--- EXERCISE OBJECTIVE ---
In the records below, find the line with "expires_at p t (set_service c s)." and the line with "timer's data is"; return exactly those lines and every line between them.

--- PROVIDED MATERIAL ---
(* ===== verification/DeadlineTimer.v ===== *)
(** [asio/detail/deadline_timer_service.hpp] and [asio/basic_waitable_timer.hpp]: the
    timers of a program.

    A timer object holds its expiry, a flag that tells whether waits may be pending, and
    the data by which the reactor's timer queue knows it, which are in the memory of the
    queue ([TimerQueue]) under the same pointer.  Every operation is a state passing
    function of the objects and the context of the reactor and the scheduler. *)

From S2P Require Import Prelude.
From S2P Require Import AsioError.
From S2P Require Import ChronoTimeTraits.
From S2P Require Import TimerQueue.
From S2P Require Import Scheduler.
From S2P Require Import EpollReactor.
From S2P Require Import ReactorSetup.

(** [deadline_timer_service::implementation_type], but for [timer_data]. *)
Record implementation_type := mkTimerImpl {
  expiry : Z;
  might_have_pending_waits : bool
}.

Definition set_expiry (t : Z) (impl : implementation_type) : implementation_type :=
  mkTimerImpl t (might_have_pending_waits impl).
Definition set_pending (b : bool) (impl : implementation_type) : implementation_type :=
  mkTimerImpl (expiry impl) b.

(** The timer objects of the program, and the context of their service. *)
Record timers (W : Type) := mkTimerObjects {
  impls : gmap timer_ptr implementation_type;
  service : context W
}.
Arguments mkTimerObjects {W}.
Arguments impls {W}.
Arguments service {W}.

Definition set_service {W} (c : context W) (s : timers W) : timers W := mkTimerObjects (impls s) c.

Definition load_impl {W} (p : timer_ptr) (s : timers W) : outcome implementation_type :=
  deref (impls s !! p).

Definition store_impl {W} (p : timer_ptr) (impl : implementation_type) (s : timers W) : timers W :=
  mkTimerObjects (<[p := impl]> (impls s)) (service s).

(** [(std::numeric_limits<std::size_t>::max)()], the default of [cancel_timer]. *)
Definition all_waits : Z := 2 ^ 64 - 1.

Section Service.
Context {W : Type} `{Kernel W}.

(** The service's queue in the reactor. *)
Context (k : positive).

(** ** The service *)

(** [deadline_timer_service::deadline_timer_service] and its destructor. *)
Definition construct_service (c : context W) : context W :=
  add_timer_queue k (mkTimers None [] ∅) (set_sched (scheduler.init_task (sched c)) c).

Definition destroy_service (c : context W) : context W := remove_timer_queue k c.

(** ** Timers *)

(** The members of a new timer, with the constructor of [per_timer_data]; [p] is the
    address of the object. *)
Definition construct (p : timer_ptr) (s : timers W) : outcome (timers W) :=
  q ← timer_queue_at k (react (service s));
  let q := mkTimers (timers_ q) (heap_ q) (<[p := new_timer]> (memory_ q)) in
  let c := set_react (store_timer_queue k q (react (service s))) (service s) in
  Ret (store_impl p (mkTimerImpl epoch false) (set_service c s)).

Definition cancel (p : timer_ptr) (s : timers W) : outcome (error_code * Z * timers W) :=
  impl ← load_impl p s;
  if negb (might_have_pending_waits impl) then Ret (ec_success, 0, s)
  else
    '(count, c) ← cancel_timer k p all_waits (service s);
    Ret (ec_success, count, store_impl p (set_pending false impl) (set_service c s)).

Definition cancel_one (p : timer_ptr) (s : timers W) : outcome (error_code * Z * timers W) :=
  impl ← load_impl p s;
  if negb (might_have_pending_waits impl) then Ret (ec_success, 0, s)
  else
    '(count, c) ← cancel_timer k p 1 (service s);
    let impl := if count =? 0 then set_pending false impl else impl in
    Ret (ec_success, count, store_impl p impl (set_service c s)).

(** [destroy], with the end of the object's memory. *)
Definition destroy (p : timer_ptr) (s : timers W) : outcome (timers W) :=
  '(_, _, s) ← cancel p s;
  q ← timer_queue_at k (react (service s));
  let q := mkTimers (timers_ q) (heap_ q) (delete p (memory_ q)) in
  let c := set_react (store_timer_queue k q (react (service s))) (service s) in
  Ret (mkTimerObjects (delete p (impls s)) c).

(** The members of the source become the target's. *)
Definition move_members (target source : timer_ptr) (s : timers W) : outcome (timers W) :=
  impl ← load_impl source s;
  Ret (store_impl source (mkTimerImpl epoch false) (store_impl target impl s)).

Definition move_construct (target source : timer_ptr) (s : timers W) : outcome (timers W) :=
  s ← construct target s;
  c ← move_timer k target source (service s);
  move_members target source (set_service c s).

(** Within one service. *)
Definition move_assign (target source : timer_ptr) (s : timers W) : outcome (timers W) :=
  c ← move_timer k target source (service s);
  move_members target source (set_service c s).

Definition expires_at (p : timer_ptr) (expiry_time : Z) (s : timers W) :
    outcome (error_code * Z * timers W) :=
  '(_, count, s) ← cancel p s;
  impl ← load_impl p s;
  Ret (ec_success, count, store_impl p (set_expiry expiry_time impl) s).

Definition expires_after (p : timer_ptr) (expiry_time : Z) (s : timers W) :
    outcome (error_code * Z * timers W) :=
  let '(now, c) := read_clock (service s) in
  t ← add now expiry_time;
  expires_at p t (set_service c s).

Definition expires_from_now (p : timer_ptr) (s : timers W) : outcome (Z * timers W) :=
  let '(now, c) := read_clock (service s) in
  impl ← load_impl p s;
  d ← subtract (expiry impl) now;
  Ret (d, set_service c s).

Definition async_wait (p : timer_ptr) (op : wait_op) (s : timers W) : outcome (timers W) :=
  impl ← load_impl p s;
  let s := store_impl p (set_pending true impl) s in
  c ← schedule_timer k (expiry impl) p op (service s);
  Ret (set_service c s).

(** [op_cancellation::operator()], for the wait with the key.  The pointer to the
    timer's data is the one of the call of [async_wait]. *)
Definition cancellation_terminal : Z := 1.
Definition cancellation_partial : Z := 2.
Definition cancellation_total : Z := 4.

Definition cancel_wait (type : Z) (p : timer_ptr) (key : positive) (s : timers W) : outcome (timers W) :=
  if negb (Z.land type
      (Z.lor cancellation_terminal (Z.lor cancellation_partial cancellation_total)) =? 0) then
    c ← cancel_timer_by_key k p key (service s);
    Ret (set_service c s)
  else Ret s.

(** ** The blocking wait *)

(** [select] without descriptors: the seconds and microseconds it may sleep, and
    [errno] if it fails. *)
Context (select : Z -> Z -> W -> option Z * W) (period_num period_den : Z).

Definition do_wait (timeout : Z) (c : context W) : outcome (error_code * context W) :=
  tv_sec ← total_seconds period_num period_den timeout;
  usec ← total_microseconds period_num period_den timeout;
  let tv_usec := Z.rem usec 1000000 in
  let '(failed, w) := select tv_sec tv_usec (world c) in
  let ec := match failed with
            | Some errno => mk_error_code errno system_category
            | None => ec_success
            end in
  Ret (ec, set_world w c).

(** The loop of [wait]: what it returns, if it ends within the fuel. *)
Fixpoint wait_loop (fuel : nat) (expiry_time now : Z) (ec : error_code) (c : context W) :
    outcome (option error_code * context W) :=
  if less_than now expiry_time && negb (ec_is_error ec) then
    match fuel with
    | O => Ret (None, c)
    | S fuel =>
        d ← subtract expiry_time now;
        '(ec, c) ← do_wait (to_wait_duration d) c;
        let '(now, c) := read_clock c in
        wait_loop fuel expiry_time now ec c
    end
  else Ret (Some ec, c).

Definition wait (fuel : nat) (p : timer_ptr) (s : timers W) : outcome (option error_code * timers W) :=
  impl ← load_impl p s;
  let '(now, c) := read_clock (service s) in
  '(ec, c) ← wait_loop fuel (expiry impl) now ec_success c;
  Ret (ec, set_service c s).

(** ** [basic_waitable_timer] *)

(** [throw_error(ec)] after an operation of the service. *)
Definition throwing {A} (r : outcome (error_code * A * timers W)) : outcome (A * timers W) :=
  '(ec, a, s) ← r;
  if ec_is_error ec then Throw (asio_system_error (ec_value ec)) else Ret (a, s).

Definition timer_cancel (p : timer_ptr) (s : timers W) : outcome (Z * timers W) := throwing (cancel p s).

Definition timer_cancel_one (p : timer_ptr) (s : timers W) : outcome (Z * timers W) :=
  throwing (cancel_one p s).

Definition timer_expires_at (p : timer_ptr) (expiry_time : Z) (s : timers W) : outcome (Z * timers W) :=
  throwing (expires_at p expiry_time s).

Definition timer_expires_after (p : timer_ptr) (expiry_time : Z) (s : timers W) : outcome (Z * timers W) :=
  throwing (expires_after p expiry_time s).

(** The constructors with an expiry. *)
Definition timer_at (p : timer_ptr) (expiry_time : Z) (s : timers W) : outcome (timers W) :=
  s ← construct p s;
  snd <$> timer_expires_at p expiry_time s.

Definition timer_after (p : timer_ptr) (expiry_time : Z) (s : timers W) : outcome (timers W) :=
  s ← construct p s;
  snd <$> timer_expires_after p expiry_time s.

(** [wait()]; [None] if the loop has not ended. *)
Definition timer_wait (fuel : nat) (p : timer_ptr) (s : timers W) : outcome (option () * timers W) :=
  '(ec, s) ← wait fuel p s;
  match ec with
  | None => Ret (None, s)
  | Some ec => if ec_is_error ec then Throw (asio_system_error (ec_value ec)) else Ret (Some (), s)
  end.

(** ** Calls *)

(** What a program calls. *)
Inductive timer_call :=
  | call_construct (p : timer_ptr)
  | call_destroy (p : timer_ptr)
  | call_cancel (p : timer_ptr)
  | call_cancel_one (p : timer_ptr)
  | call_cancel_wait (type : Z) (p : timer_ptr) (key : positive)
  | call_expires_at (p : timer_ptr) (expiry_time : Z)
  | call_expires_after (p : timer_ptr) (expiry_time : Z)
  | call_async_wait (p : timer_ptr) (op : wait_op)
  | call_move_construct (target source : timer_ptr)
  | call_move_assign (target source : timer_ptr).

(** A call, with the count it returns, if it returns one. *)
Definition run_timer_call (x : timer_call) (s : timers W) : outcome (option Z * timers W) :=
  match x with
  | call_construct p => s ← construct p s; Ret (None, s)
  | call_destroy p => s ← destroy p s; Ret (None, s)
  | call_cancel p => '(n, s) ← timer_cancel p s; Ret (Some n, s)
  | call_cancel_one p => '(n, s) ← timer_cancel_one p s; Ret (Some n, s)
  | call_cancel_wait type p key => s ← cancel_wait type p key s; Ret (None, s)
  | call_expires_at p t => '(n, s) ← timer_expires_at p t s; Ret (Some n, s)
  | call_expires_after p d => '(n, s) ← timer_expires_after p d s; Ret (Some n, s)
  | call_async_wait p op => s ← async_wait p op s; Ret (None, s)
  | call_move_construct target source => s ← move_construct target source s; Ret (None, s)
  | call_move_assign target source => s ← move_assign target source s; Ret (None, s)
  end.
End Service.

---

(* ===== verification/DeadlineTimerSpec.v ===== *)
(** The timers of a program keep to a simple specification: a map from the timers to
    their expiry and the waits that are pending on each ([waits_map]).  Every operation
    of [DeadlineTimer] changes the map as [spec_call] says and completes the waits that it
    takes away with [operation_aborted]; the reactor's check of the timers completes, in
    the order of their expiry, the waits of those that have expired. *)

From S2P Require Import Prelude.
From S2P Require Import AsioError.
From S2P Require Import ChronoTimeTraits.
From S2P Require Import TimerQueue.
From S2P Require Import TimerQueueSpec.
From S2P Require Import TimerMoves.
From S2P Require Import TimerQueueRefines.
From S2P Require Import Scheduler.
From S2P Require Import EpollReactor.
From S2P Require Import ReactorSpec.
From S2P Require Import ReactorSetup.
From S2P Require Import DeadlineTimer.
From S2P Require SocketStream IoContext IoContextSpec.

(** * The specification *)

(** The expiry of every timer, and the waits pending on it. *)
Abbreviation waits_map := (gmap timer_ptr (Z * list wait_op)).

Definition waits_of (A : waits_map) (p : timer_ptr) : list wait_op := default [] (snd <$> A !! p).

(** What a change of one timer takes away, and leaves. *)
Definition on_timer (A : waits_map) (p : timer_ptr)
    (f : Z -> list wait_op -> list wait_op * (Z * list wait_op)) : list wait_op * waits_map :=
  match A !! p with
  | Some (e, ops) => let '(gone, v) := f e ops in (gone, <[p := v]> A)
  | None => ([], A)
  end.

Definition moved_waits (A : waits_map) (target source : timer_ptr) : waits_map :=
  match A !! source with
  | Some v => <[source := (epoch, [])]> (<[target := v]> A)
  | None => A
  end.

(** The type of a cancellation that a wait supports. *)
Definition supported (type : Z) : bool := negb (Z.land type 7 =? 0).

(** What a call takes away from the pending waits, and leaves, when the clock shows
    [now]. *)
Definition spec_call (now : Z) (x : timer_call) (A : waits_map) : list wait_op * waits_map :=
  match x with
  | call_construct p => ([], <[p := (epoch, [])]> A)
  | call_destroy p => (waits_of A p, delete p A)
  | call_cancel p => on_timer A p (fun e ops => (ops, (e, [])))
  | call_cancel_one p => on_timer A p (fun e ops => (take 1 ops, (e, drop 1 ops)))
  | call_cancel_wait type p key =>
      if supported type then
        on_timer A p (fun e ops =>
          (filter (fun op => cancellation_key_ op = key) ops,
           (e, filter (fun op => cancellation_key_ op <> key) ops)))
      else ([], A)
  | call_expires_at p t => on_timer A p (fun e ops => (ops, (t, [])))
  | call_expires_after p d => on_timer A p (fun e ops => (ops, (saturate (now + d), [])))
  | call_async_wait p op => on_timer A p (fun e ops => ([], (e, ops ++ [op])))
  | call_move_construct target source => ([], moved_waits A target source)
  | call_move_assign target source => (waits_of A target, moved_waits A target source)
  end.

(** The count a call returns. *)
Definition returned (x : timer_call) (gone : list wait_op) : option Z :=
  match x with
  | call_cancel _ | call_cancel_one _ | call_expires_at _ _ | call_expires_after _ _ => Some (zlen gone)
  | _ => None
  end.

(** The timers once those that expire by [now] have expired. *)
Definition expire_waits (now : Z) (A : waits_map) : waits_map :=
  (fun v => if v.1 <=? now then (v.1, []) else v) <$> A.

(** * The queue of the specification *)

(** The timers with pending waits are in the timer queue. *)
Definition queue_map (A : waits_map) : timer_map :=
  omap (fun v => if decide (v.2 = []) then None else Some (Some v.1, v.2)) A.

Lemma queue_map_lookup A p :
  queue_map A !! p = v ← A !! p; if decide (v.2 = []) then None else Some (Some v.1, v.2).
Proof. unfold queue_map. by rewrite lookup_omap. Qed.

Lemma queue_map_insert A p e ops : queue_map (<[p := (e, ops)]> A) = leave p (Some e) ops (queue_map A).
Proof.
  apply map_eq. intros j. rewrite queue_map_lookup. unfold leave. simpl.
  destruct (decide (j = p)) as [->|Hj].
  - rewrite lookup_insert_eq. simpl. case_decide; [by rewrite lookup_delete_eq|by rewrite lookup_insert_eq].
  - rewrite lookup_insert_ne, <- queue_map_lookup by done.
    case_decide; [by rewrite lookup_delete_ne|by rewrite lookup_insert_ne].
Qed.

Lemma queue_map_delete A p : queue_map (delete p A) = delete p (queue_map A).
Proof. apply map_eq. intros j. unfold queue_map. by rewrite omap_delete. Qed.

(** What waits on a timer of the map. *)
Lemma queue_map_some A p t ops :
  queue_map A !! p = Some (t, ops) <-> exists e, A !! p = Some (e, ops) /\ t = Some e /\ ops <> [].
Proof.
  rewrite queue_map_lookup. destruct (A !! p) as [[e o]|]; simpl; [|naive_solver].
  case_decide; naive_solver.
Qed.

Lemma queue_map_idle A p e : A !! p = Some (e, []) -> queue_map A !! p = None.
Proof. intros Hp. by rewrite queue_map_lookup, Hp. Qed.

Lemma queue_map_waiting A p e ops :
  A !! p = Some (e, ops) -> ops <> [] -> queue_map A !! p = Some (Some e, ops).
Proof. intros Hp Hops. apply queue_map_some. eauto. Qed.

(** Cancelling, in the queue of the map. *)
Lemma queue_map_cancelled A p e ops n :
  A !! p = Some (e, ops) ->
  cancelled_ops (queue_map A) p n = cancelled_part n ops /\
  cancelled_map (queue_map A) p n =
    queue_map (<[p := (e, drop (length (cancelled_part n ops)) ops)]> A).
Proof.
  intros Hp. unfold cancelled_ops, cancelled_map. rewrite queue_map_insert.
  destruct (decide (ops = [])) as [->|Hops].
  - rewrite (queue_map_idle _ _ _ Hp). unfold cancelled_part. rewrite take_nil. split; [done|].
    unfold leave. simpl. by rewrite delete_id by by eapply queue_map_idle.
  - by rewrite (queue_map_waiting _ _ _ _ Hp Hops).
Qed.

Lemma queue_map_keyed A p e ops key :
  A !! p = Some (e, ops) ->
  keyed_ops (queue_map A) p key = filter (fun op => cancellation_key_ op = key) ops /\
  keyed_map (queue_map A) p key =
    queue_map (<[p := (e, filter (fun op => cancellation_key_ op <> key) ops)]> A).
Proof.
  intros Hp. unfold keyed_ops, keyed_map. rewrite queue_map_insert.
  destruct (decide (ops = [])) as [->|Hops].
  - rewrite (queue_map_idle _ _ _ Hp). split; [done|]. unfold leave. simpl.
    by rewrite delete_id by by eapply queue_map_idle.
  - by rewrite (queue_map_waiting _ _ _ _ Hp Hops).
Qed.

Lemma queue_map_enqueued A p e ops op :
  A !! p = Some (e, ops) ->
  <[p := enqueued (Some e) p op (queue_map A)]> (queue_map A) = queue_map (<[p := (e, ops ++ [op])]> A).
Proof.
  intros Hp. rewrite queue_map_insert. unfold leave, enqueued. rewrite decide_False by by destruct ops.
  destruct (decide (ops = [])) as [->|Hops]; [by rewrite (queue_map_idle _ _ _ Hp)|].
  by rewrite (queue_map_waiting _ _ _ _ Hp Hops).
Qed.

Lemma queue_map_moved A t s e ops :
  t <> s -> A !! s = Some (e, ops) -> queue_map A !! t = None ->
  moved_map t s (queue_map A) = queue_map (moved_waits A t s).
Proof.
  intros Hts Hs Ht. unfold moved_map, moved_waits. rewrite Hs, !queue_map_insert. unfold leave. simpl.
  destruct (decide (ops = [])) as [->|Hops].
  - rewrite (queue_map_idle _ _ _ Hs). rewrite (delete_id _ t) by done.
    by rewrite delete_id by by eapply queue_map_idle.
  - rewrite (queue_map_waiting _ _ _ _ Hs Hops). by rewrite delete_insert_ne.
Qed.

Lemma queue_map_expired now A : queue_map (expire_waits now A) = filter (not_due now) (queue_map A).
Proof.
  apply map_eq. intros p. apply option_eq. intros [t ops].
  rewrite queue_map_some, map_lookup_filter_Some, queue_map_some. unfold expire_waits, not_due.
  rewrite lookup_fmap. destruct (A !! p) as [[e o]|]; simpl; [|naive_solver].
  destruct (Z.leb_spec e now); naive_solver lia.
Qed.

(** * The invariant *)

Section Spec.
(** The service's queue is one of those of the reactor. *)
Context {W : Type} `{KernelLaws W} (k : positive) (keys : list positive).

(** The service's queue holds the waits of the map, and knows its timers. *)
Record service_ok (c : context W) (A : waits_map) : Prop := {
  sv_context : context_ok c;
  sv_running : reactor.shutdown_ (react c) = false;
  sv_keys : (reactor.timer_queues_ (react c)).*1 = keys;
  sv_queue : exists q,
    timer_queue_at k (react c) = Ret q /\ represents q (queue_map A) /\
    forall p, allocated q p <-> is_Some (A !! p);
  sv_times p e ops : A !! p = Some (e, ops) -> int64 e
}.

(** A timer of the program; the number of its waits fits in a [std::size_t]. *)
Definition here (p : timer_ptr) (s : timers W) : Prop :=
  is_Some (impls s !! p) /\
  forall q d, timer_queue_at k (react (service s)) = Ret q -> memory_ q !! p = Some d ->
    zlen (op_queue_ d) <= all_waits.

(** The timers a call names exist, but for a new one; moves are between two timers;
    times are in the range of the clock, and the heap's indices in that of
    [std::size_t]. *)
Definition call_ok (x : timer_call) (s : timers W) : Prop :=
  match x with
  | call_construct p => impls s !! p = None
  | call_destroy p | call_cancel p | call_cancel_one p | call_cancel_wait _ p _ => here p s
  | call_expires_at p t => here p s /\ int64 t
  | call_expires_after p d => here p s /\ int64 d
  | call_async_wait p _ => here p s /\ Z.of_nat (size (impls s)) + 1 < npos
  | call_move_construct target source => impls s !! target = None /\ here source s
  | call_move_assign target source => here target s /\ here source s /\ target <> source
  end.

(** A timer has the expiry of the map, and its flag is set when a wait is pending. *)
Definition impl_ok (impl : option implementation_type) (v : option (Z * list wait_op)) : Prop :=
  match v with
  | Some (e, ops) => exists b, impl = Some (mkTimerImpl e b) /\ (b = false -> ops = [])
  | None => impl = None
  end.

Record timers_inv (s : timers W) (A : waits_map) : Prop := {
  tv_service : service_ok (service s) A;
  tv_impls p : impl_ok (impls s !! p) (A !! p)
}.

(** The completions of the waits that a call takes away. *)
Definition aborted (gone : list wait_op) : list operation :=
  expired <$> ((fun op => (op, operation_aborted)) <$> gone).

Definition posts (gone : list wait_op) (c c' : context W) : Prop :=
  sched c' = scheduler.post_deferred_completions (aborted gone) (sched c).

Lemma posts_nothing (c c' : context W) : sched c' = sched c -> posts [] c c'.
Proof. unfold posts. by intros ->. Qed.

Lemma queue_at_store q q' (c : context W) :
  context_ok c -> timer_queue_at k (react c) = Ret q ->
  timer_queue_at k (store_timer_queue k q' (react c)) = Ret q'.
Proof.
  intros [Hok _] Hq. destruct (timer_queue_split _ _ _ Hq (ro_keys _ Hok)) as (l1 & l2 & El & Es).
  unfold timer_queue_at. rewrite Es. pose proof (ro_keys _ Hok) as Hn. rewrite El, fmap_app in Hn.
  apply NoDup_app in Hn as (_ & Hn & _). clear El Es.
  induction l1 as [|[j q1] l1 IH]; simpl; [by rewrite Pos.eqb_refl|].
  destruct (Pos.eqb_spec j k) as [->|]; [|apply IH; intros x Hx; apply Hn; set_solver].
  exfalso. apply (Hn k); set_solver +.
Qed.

--- ANSWER SECTION ---
  expires_at p t (set_service c s).

Definition expires_from_now (p : timer_ptr) (s : timers W) : outcome (Z * timers W) :=
  let '(now, c) := read_clock (service s) in
  impl ← load_impl p s;
  d ← subtract (expiry impl) now;
  Ret (d, set_service c s).

Definition async_wait (p : timer_ptr) (op : wait_op) (s : timers W) : outcome (timers W) :=
  impl ← load_impl p s;
  let s := store_impl p (set_pending true impl) s in
  c ← schedule_timer k (expiry impl) p op (service s);
  Ret (set_service c s).

(** [op_cancellation::operator()], for the wait with the key.  The pointer to the
    timer's data is the one of the call of [async_wait]. *)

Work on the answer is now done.